*** LISTED RECORDS ***

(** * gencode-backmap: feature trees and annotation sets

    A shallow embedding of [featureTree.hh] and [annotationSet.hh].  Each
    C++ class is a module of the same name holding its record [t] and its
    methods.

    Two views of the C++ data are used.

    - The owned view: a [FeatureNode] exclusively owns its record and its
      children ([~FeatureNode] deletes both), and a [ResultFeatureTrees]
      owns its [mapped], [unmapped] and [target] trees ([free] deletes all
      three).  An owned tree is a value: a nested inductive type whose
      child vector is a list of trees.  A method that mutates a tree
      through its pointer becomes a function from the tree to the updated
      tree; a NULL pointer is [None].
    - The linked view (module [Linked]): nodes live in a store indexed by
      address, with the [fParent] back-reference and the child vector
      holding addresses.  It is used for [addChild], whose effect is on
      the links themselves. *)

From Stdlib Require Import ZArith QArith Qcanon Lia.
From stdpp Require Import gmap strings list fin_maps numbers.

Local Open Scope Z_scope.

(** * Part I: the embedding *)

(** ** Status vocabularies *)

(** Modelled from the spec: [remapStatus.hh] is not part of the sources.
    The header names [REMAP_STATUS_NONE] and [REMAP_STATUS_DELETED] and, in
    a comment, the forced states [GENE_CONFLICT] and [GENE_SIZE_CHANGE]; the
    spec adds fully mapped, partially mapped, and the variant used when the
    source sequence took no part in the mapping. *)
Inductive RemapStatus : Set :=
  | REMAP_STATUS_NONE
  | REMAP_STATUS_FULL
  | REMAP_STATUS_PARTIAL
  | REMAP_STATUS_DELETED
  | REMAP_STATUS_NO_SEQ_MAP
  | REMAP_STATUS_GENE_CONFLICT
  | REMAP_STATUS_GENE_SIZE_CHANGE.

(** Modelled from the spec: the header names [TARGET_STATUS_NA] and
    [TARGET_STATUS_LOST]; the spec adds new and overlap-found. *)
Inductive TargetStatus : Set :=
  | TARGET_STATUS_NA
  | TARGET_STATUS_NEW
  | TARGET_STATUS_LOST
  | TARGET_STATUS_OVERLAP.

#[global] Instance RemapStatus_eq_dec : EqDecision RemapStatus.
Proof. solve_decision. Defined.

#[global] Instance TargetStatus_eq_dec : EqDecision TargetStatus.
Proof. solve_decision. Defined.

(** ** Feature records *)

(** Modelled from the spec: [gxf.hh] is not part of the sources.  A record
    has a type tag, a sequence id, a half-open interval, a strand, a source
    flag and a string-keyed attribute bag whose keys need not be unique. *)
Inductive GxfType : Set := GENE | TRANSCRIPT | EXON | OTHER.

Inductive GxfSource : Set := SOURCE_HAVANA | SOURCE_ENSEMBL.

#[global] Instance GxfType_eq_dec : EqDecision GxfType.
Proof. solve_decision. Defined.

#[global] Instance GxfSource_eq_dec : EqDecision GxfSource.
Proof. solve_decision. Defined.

*** End of LISTED RECORDS ***

◆ **EXERCISE OBJECTIVE**
For this exercise, please output exactly the lines above starting at the line with "owns its [mapped], [unmapped]" and ending at the line with "From stdpp Require", ends included.

◆ **SOLUTION TO THIS TASK**
      owns its [mapped], [unmapped] and [target] trees ([free] deletes all
      three).  An owned tree is a value: a nested inductive type whose
      child vector is a list of trees.  A method that mutates a tree
      through its pointer becomes a function from the tree to the updated
      tree; a NULL pointer is [None].
    - The linked view (module [Linked]): nodes live in a store indexed by
      address, with the [fParent] back-reference and the child vector
      holding addresses.  It is used for [addChild], whose effect is on
      the links themselves. *)

From Stdlib Require Import ZArith QArith Qcanon Lia.
From stdpp Require Import gmap strings list fin_maps numbers.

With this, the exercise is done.